« Quoique le pape soit reconnu pour suzerain des choses spirituelles,
toutefois en France la puissance absolue et infinie n’a point de lieu, mais est
retenue et bornée par les canons et règles des anciens conciles de l’Église
reçus en ce royaume » [1](IV,
V)
La deuxième maxime de Pierre Pithou [11] impose des limites à la primauté pontificale.

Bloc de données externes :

(** C16: only admitted sessions are served. In every state a Relay can reach, a
    Peer takes a message off its queue only as a session that is attached as
    primary under exactly the current fence, whose credential is not revoked and
    is listed in an enabled entry of a Peer directory that verified under the
    directory key for this mesh; and whatever the path - a local session, a
    standby link, another Relay - a message is queued only for such a session. *)
Theorem served_sessions_admitted mesh relay key capacity r0 ops (Hnew : new mesh relay key capacity = Ok r0) :
  let r := router_run ops r0 in
  (forall peer gen x, (receive_control peer gen r).2 = Ok x -> admitted_session r peer gen) /\
  (forall m, (route_control m r).2 = Ok tt ->
     admitted_session r (rc_source m) (rc_generation m) /\ exists gen, admitted_session r (rc_destination m) gen) /\
  (forall m, (route_authenticated_control m r).2 = Ok tt \/ (accept_cross_relay_control m r).2 = Ok tt ->
     exists gen, admitted_session r (rc_destination m) gen).
Proof.
  cbv zeta. pose proof (new_router_wf _ _ _ _ _ Hnew) as Hw0.
  assert (Hb0 : directory_backed r0) by (unfold new in Hnew; destruct (capacity =? 0); [done|]; injection Hnew as <-; done).
  destruct (router_run_ok ops r0 Hw0) as [Hw _]. pose proof (router_run_directory ops r0 Hw0 Hb0) as Hb.
  set (r := router_run ops r0) in *.
  assert (Hsrc : forall p g, validate_control_source p g r = Ok tt -> admitted_session r p g).
  { intros p g (a & Ha & Hg & Hs)%validate_source_Ok. by eapply session_admitted. }
  split; [|split].
  - intros p g x Hx. apply Hsrc. unfold receive_control in Hx. by destruct (validate_control_source p g r) as [[]|e|].
  - intros m Hx. unfold route_control in Hx.
    destruct (validate_control_source (rc_source m) (rc_generation m) r) as [[]|e|] eqn:Hv; [|done..].
    split; [by apply Hsrc|]. apply to_local_admitted; [done|done|by rewrite Hx].
  - intros m Hx. apply to_local_admitted; [done|done|].
    unfold route_authenticated_control, accept_cross_relay_control in Hx.
    destruct (bool_decide _), Hx as [Hx|Hx]; (done || by rewrite Hx).
Qed.

(** A fenced or revoked session is refused for good. Once a Relay knows a
    fence for a Peer, or a revoked credential, then after any operations that
    follow a session of an earlier generation, or with that credential, neither
    takes a message off the queue nor sends one, and nothing is queued for it. *)
Theorem stale_sessions_refused r ops peer (Hwf : router_wf r) :
  let r' := router_run ops r in
  (forall fence gen, known_fences r !! peer = Some fence -> (gen < fence)%Z ->
     receive_control peer gen r' = (r', Err StaleFence) /\
     (forall m, rc_source m = peer -> rc_generation m = gen -> route_control m r' = (r', Err StaleFence))) /\
  (forall a gen, attachments r' !! peer = Some a -> at_serial a ∈ revoked r ->
     receive_control peer gen r' = (r', Err StaleFence) /\
     (forall m, rc_source m = peer -> is_ok (route_control m r').2 = false) /\
     (forall m, rc_destination m = peer -> is_ok (route_control m r').2 = false /\
        is_ok (route_authenticated_control m r').2 = false /\ is_ok (accept_cross_relay_control m r').2 = false)).
Proof.
  cbv zeta. destruct (router_run_ok ops r Hwf) as [Hw (_ & _ & _ & _ & Hrev & Hfen)]. set (r' := router_run ops r) in *.
  assert (Hno : forall p g, validate_control_source p g r' <> Ok tt -> validate_control_source p g r' = Err StaleFence).
  { intros p g. unfold validate_control_source. destruct (attachments r' !! p) as [a|]; [|done]. by destruct (_ && _). }
  split.
  - intros f g Hf Hlt. destruct (Hfen _ _ Hf) as (f' & Hf' & Hle).
    assert (Hv : validate_control_source peer g r' = Err StaleFence).
    { apply Hno. intros (a & _ & _ & (Hk & _ & _)%session_ok_inv)%validate_source_Ok. rewrite Hf' in Hk. injection Hk as ->. lia. }
    unfold receive_control, route_control. rewrite Hv. split; [done|]. intros m -> ->. by rewrite Hv.
  - intros a g Ha Hs. assert (Hin : at_serial a ∈ revoked r') by set_solver.
    assert (Hv : forall gen, validate_control_source peer gen r' = Err StaleFence).
    { intros gen. apply Hno. intros (a' & Ha' & _ & (_ & Hnr & _)%session_ok_inv)%validate_source_Ok.
      rewrite Ha in Ha'. injection Ha' as <-. done. }
    assert (Hd : validate_local_destination peer r' = Err NoRoute).
    { unfold validate_local_destination. rewrite Ha. unfold session_ok. rewrite (bool_decide_eq_true_2 _ Hin).
      by rewrite andb_false_r, andb_false_l, andb_false_r. }
    split; [unfold receive_control; by rewrite Hv|]. split; [intros m <-; unfold route_control; by rewrite Hv|].
    intros m <-. unfold route_control, route_authenticated_control, accept_cross_relay_control, to_local. rewrite Hd.
    split_and!; [by destruct (validate_control_source _ _ r')|by case_bool_decide|by case_bool_decide].
Qed.
End theorems.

Dans le royaume de France, l'autorité du pape n’est pas infinie. Elle est en effet subordonnée aux canons des anciens conciles approuvés dans le pays.
Constatons que la
maxime ne cherche guère à définir de manière absolue la limite de la puissance
pontificale. Le « gallicanisme »
demeure un mouvement national tourné essentiellement vers le royaume. Elle évoque
l’autorité des conciles quel qu’il soit, c’est-à-dire les conciles régionaux ou
nationaux. Elle ne se limite pas au concile œcuménique. Pourtant, elle ne semble
pas défendre la supériorité de l’autorité du concile sur celle du pape. En un
mot, elle n’évoque guère le
conciliarisme, trait pourtant caractéristique du gallicanisme traditionnel.
Retour sur le conciliarisme
Nous rappelons que le conciliarisme n’est pas spécifique au
« gallicanisme ». Il
est une doctrine partagée par un ensemble de théologiens et d’ecclésiastiques.

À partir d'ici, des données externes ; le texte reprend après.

(** C29: with weighted edges the hop bound of a route is not the bound of a journey.
    Every Relay searches its own cheapest path of at most four hops, whatever the
    hops already made. In a topology [build] makes, under health samples
    [apply_link_health] accepts, Relays 4 and 6 are within four hops; but a message
    from 4 to 6 is passed on, by each Relay to its primary next hop, along 2, 8, 7
    and 5, and Relay 5, one hop short, refuses it: [handle_backbone_record] fails
    with [NoRoute], which ends the link it arrived on. *)
Theorem weighted_route_refused net clocks link mesh control
    (Hcarries : carries net clocks mesh detour_topology control (relay_n 4) (relay_n 6)) :
  (Topo.build (relay_n 9) 7 detour_nodes 4 1 = Ok detour_built /\
   Topo.apply_link_health detour_health detour_built = (detour_topology, Ok tt)) /\
  Topo.within (Topo.edges detour_topology) (relay_n 4) 4 (relay_n 6) /\
  exists route s1,
    route_to_owner (clocks (relay_n 4)) control (net (relay_n 4)) = (s1, Ok tt) /\
    passed_on (net (relay_n 4)) s1 (relay_n 2) (RoutedControl control route) /\
    journey net clocks link control (relay_n 4) (relay_n 2) route (relay_n <$> [2; 8; 7; 5])
      (set_counters (count_ttl (counters (net (relay_n 5)))) (net (relay_n 5)), Err NoRoute).
Proof.
  pose proof (detour_member 4 ltac:(by vm_compute)) as N4. pose proof (detour_member 6 ltac:(by vm_compute)) as N6.
  destruct detour_refused as [Hfirst Hrefused]. split; [exact (conj detour_build detour_applied)|]. split.
  { pose proof (Topo.built_within (relay_n 9) 7 detour_nodes 4 1 detour_built (relay_n 4) (relay_n 6) detour_build (detour_node 4 ltac:(by vm_compute))
      (detour_node 6 ltac:(by vm_compute))) as Hw.
    pose proof (proj2 (Topo.health_keeps detour_health detour_built _ _ (proj1 (Topo.build_inv (relay_n 9) 7 detour_nodes 4 1 detour_built detour_build)) Hw)) as Hh.
    rewrite detour_applied in Hh. exact Hh. }
  destruct (head_cons _ _ Hfirst) as [rest Hnext].
  destruct (refused_inv _ _ _ _ _ _ Hrefused) as (_ & Hedge & _ & Hnew & _).
  destruct (departs _ _ _ _ _ _ _ Hcarries (relay_n 2) rest ltac:(done) Hnext Hedge ltac:(done)) as (s1 & Hs1 & Hp1).
  exists (route_of detour_topology (relay_n 4) (relay_n 6) [relay_n 4]), s1. split; [exact Hs1|]. split; [exact Hp1|].
  exact (refused_journey _ _ link _ _ _ _ _ Hcarries (relay_n <$> [8; 7; 5]) [relay_n 4] (relay_n 4) (relay_n 2) Hrefused N6 N4
    ltac:(by apply Forall_singleton) (NoDup_singleton _) eq_refl ltac:(by vm_compute)).
Qed.
End theorems.

(** ** Witnesses

    Envelopes as their fields, written bit by bit; channels as lists. *)

Definition message_code (m : Env.Message) : N * (list (list byte) * list Z) :=
  let chunk c := ([Env.sc_mesh_id c; Env.sc_body c], Z.of_N <$> [Env.sc_revision c; Env.sc_index c; Env.sc_count c]) in
  let blob b := ([Env.mb_mesh_id b; Env.mb_body b], []) in
  match m with
  | Env.CredentialRenewal b => (0, ([b], []))
  | Env.PeerManagement b => (1, ([b], []))
  | Env.ManagementResult r => (2, ([Env.pm_request_id r; Env.pm_error r], [Z.b2z (Env.pm_committed r)]))
  | Env.Configuration c => (3, chunk c)
  | Env.Hello b => (4, blob b)
  | Env.Welcome b => (5, blob b)
  | Env.Keepalive t => (6, ([], [Z.of_N t]))
  | Env.Close b => (7, blob b)
  | Env.PeerDirectory c => (8, chunk c)
  | Env.Policy c => (9, chunk c)
  | Env.RelayDirectory c => (10, chunk c)
  | Env.PresenceUpdate b => (11, blob b)
  | Env.Forwarded b => (12, blob b)
  | Env.Services c => (13, chunk c)
  | Env.RotationRequest r => (14, ([Env.ro_mesh_id r; Env.ro_request_id r; Env.ro_identity_public_key r; Env.ro_session_public_key r;
      Env.ro_current_serial r; Env.ro_signature r; Env.ro_wireguard_public_key r], []))
  | Env.Replacement r => (15, ([Env.re_mesh_id r; Env.re_request_id r; Env.re_credential r; Env.re_activation_challenge r], []))
  | Env.Activation a => (16, ([Env.ac_mesh_id a; Env.ac_request_id a; Env.ac_issued_serial a; Env.ac_signature a], []))
  | Env.Revocation c => (17, chunk c)
  | Env.PublishService p => (18, ([Env.sp_mesh_id p; Env.sp_service_id p; Env.sp_alias p],
      Z.of_N <$> (Env.sp_listen_port p :: Env.sp_protocols p)))
  | Env.RemoveService r => (19, ([Env.sr_mesh_id r; Env.sr_service_id r], []))
  | Env.ServiceResult r => (20, ([Env.sm_mesh_id r; Env.sm_service_id r; Env.sm_error r], [Z.b2z (Env.sm_committed r)]))
  | Env.AuthorityDirectory c => (21, chunk c)
  | Env.Opaque m => (22, ([Wire.env_mesh_id m; Wire.destination_peer m; Wire.source_peer m; Wire.opaque m],
      [Z.of_N (Wire.major m); Wire.kind m]))
  | Env.RelayTopology c => (23, chunk c)
  end.
Definition message_of_code (code : N * (list (list byte) * list Z)) : option Env.Message :=
  let '(tag, (bytes, numbers)) := code in
  let chunk := match bytes, Z.to_N <$> numbers with
               | [mesh; body], [r; i; c] => Some (Env.mkStateChunk mesh r i c body) | _, _ => None end in
  let blob := match bytes with [mesh; body] => Some (Env.mkBlob mesh body) | _ => None end in
  match tag, bytes, numbers with
  | 0, [b], _ => Some (Env.CredentialRenewal b)
  | 1, [b], _ => Some (Env.PeerManagement b)
  | 2, [r; e], [c] => Some (Env.ManagementResult (Env.mkManaged r (c =? 1)%Z e))
  | 3, _, _ => Env.Configuration <$> chunk
  | 4, _, _ => Env.Hello <$> blob
  | 5, _, _ => Env.Welcome <$> blob
  | 6, _, [t] => Some (Env.Keepalive (Z.to_N t))
  | 7, _, _ => Env.Close <$> blob
  | 8, _, _ => Env.PeerDirectory <$> chunk
  | 9, _, _ => Env.Policy <$> chunk
  | 10, _, _ => Env.RelayDirectory <$> chunk
  | 11, _, _ => Env.PresenceUpdate <$> blob
  | 12, _, _ => Env.Forwarded <$> blob
  | 13, _, _ => Env.Services <$> chunk
  | 14, [a; b; c; d; e; f; g], _ => Some (Env.RotationRequest (Env.mkRotation a b c d e f g))
  | 15, [a; b; c; d], _ => Some (Env.Replacement (Env.mkReplacement a b c d))
  | 16, [a; b; c; d], _ => Some (Env.Activation (Env.mkActivation a b c d))
  | 17, _, _ => Env.Revocation <$> chunk
  | 18, [a; b; c], p :: l => Some (Env.PublishService (Env.mkPublish a b (Z.to_N <$> l) (Z.to_N p) c))
  | 19, [a; b], _ => Some (Env.RemoveService (Env.mkRemove a b))
  | 20, [a; b; c], [x] => Some (Env.ServiceResult (Env.mkMutation a b (x =? 1)%Z c))
  | 21, _, _ => Env.AuthorityDirectory <$> chunk
  | 22, [a; b; c; d], [x; k] => Some (Env.Opaque (Wire.mkRelayEnvelopeV2 (Z.to_N x) a b c k d))
  | 23, _, _ => Env.RelayTopology <$> chunk
  | _, _, _ => None
  end.
Lemma message_code_inv m : message_of_code (message_code m) = Some m.
Proof.
  assert (Hn : forall l, Z.to_N <$> (Z.of_N <$> l) = l)
    by (intros l; rewrite <-list_fmap_compose; induction l as [|x l IH]; [done|]; cbn; rewrite N2Z.id; by f_equal).
  destruct m as [b|b|[? [] ?]|[]|[]|[]|t|[]|[]|[]|[]|[]|[]|[]|[]|[]|[]|[]|[? ? ps ? ?]|[]|[? ? [] ?]|[]|[]|[]]; cbn; rewrite ?N2Z.id; try done.
  by rewrite Hn.
Qed.
Definition envelope_code (e : Env.Envelope) : option (N * (list (list byte) * list Z)) * option (list (list byte) * N) :=
  (message_code <$> Env.message e,
   (fun t => ([Env.tr_request_id t; Env.tr_trace_id t; Env.tr_span_id t], Env.tr_flags t)) <$> Env.trace_context e).
Definition envelope_of_code (c : option (N * (list (list byte) * list Z)) * option (list (list byte) * N)) : option Env.Envelope :=
  Some (Env.mkEnvelope (c.1 ≫= message_of_code)
    (c.2 ≫= fun t => match t with ([a; b; d], f) => Some (Env.mkTrace a b d f) | _ => None end)).
#[local] Existing Instance Env.Envelope_eq_dec.
#[export] Instance envelope_countable : Countable Env.Envelope.
Proof.
  apply (inj_countable envelope_code envelope_of_code). intros [m t]. unfold envelope_of_code, envelope_code. cbn.
  destruct m as [m|]; cbn; [rewrite message_code_inv|]; by destruct t as [[]|].
Defined.
Fixpoint bits_of (p : positive) : list byte :=
  match p with xH => [x01] | xO q => x00 :: bits_of q | xI q => x02 :: bits_of q end.
Fixpoint of_bits (l : list byte) : option positive :=
  match l with
  | [x01] => Some 1%positive
  | x00 :: l' => xO <$> of_bits l'
  | x02 :: l' => xI <$> of_bits l'
  | _ => None
  end.
Lemma of_bits_of p : of_bits (bits_of p) = Some p.
Proof. induction p as [p IH|p IH|]; cbn; [by rewrite IH..|done]. Qed.
Definition prost_fields : Wire.ProstLib := {|
  Wire.ControlEnvelope := Env.Envelope;
  Wire.message_is_some e := bool_decide (is_Some (Env.message e));
  Wire.encoded_len e := lenN (bits_of (encode e));
  Wire.encode_to_vec e := bits_of (encode e);
  Wire.envelope_decode l := of_bits l ≫= decode;
|}.
#[local] Existing Instance prost_fields.
#[local] Instance prost_fields_laws : Wire.ProstLaws.
Proof.
  split; cbn; [|done|].
  - intros e. rewrite of_bits_of. cbn. apply decode_encode.
  - intros e _. by destruct (encode e).
Qed.
#[local] Instance view_fields : Env.EnvelopeView := {| Env.fields_of e := e; Env.envelope_of e := e |}.
#[local] Instance view_fields_laws : Env.EnvelopeLaws.
Proof. by split. Qed.
#[local] Instance mpsc_list A : MpscLib A := {|
  Sender := list A * N * bool;
  mpsc_channel n := ([], n, false);
  try_send s a := if s.2 then (s, SentClosed) else if s.1.2 <=? lenN s.1.1 then (s, SentFull) else ((s.1.1 ++ [a], s.1.2, false), SentOk);
  queued s := s.1.1;
  is_closed s := s.2;
  capacity_of s := s.1.2;
|}.
#[local] Instance mpsc_list_laws A : MpscLaws A.
Proof.
  split; intros [[l n] []] a; cbn; try done; intros _ Hn.
  - by rewrite (proj2 (N.leb_le _ _) Hn).
  - rewrite (proj2 (N.leb_gt _ _) Hn). by eexists.
Qed.
#[local] Existing Instances Pc.time_nanos Pc.time_nanos_laws uuid_rfc.
#[local] Instance example_uuid_laws : UuidLaws.
Proof. by split. Qed.

(** A mesh of Relays that hold [t], where Relay [source] serves Peer 20 and Relay
    [dest] Peer 21, which has a session. *)
Definition example_peer_entry (peer : N) (relay : RelayId) (gen : Z) : Pc.PresenceCacheEntry :=
  Pc.mkEntry (relay_n peer) relay (relay_n (peer + 10)) Pc.Primary gen 1000000000000%Z.
Definition example_presence (source dest : RelayId) : Pc.PresenceCache :=
  Pc.mkCache (<[(relay_n 20, Pc.Primary, None) := example_peer_entry 20 source 3]>
    {[(relay_n 21, Pc.Primary, None) := example_peer_entry 21 dest 5]}) ∅ ∅ 2.
Definition example_router : Rr.OpaqueRouter :=
  Rr.mkRouter (relay_n 9) (relay_n 9) [] None None None
    {[relay_n 21 := Rr.mkAttachment (relay_n 21) (relay_n 31) Pc.Primary 5 (relay_n 41)]}
    (<[relay_n 20 := {[relay_n 40]}]> {[relay_n 21 := {[relay_n 41]}]}) ∅ ∅ {[relay_n 21 := 5%Z]} 4.
Definition example_trust : Cred.TrustSet := Cred.trust_new [] (relay_n 9).
Definition example_node (t : option Topo.RelayTopologyV1) (source dest r : RelayId) : RelayShared :=
  mkShared (relay_n 9) r 4 30 (Rr.gate_new example_trust) example_router (example_presence source dest) []
    ((fun t => Sg.mkSignedTopology t []) <$> t) None
    (gset_to_gmap (mpsc_channel 4) (list_to_set (relay_n <$> [1; 2; 3; 4; 5; 6; 7; 8]))) ∅ 100 production
    (mpsc_channel 4) (mkCounters 0 0 0 0 0 0 0 0).
Definition example_clock : Clock := mkClock 100000000000%Z 100 0 0.
Definition example_opaque (sender : list byte) : Wire.ControlEnvelope :=
  Env.mkEnvelope (Some (Env.Opaque (Wire.mkRelayEnvelopeV2 5 (id_bytes (relay_n 9)) (id_bytes (relay_n 21)) sender 1 [x01; x02]))) None.
Definition example_message : Rr.RoutedControl :=
  Rr.mkRouted (relay_n 20) (relay_n 21) 3 (example_opaque (id_bytes (relay_n 20))).
Definition idle_link : Link := mkLink (mkHealth None 0 3 None []) [].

Il en existe deux versions, l’une
mitigée, le restreignant au cas du Grand Schisme d’Occident, l’autre radicale, l’imposant de manière
absolue. S’il existe bien avant le Grand Schisme, le conciliarisme prend de l’importance
lors de cette crise. Il prédomine lors du concile de Pise (1409) puis il sort victorieux
du concile de Constance (1415-1416). Les Français y ont joué un rôle important.
La forme radicale a surtout été défendue par le concile de Bâle. Le clergé
français est fortement attaché au concile de Constance, adhérant plutôt à la
forme radicale du conciliarisme. Le conciliarisme est enfin l’article principal
de la Pragmatique Sanction de Bourges[2]. Cette dernière est le texte de référence des gallicans.
Comme nous l’avons évoqué
dans un précédent article[3],
le
conciliarisme a été fortement défendu par les universitaires parisiens mais
également par le clergé français lors du Grand Schisme d’Occident. Au
cours de cette crise, le royaume de France soutient les « papes d’Avignon » contre le
pape de Rome. Mais en raison de l’entêtement de l’antipape Benoît XIII, le roi
de France, les ecclésiastiques et surtout l’Université de Paris finissent par réagir.

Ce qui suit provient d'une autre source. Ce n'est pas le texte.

Lemma lenN_header c : lenN (transaction c) = 16 -> lenN (header c) = HEADER.
Proof. intros Ht. unfold header. rewrite !lenN_app, lenN_to_be, Ht. done. Qed.
Lemma gateway_refused_false id g : gateway_refused id g = false <-> uuid_version_random id = true /\ g <> 0.
Proof. unfold gateway_refused. rewrite orb_false_iff, negb_false_iff, N.eqb_neq. done. Qed.
Lemma lenN_replicate {A} n (x : A) : lenN (replicate n x) = N.of_nat n.
Proof. unfold lenN. by rewrite length_replicate. Qed.

Lemma encode_Ok c bytes : lenN (transaction c) = 16 ->
  encode c = Ok bytes <-> sendable (generation c) (message c) /\ bytes = header c ++ message_body (message c).
Proof.
  intros Ht. unfold encode.
  change (byte_of 1 :: byte_of (kind (message c)) :: x00 :: x00 :: to_be 8 (generation c) ++ transaction c) with (header c).
  pose proof (lenN_header c Ht) as Hh. destruct (message c) as [l| | | |p|id|id ready]; cbn [sendable message_body].
  - destruct (validate_candidates l) as [[]|e|] eqn:Hv; cbn [mbind outcome_bind].
    + apply validate_candidates_Ok in Hv. pose proof (co_len _ Hv) as Hl. unfold MAX_CANDIDATES, U8_MAX in *.
      destruct (N.ltb_spec 255 (lenN l)); [lia|]. naive_solver.
    + split; [done|]. intros [Hc%validate_candidates_Ok _]. congruence.
    + split; [done|]. intros [Hc%validate_candidates_Ok _]. congruence.
  - rewrite app_nil_r. naive_solver.
  - rewrite app_nil_r. naive_solver.
  - rewrite app_nil_r. naive_solver.
  - rewrite Hh. replace (HEADER + p - HEADER) with p by lia.
    destruct (N.eqb_spec p 0) as [->|]; [split; [done|lia]|]. cbn [orb].
    destruct (N.ltb_spec MAX_PROBE_PADDING p); [split; [done|lia]|]. split; [intros [= <-]; split; [lia|done]|by intros [_ ->]].
  - destruct (gateway_refused id (generation c)) eqn:Hg; [|apply gateway_refused_false in Hg; naive_solver].
    split; [done|]. intros [Hx%gateway_refused_false _]. congruence.
  - destruct (gateway_refused id (generation c)) eqn:Hg; [|apply gateway_refused_false in Hg; naive_solver].
    split; [done|]. intros [Hx%gateway_refused_false _]. congruence.
Qed.
Lemma no_panic_encode c : no_panic (encode c).
Proof. unfold encode. case_match; panic_free. apply no_panic_validate_candidates. Qed.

L’idée de soustraire le royaume à son
obédience est alors l’enjeu d’un débat lors des conciles parisiens de 1398
et de 1406. Les partisans de la soustraction d’obédience soutiennent que les
pouvoirs du pape ne sont pas absolus et que l’obéissance à ses décisions est
conditionnelle. Elles ne peuvent aller à l’encontre du bien de l’Église et du
salut des âmes. Les papes ne peuvent notamment violer les canons des conciles.
Ainsi en cas d’abus, il faut lui résister. Lorsque le joug pontifical est trop
lourd, il convient de faire appel au roi, considéré alors comme le protecteur-né
de l’Église. La décision de se soustraire à l’obédience du pape est à l’origine
du « gallicanisme » tel qu'il est compris au XVIe siècle.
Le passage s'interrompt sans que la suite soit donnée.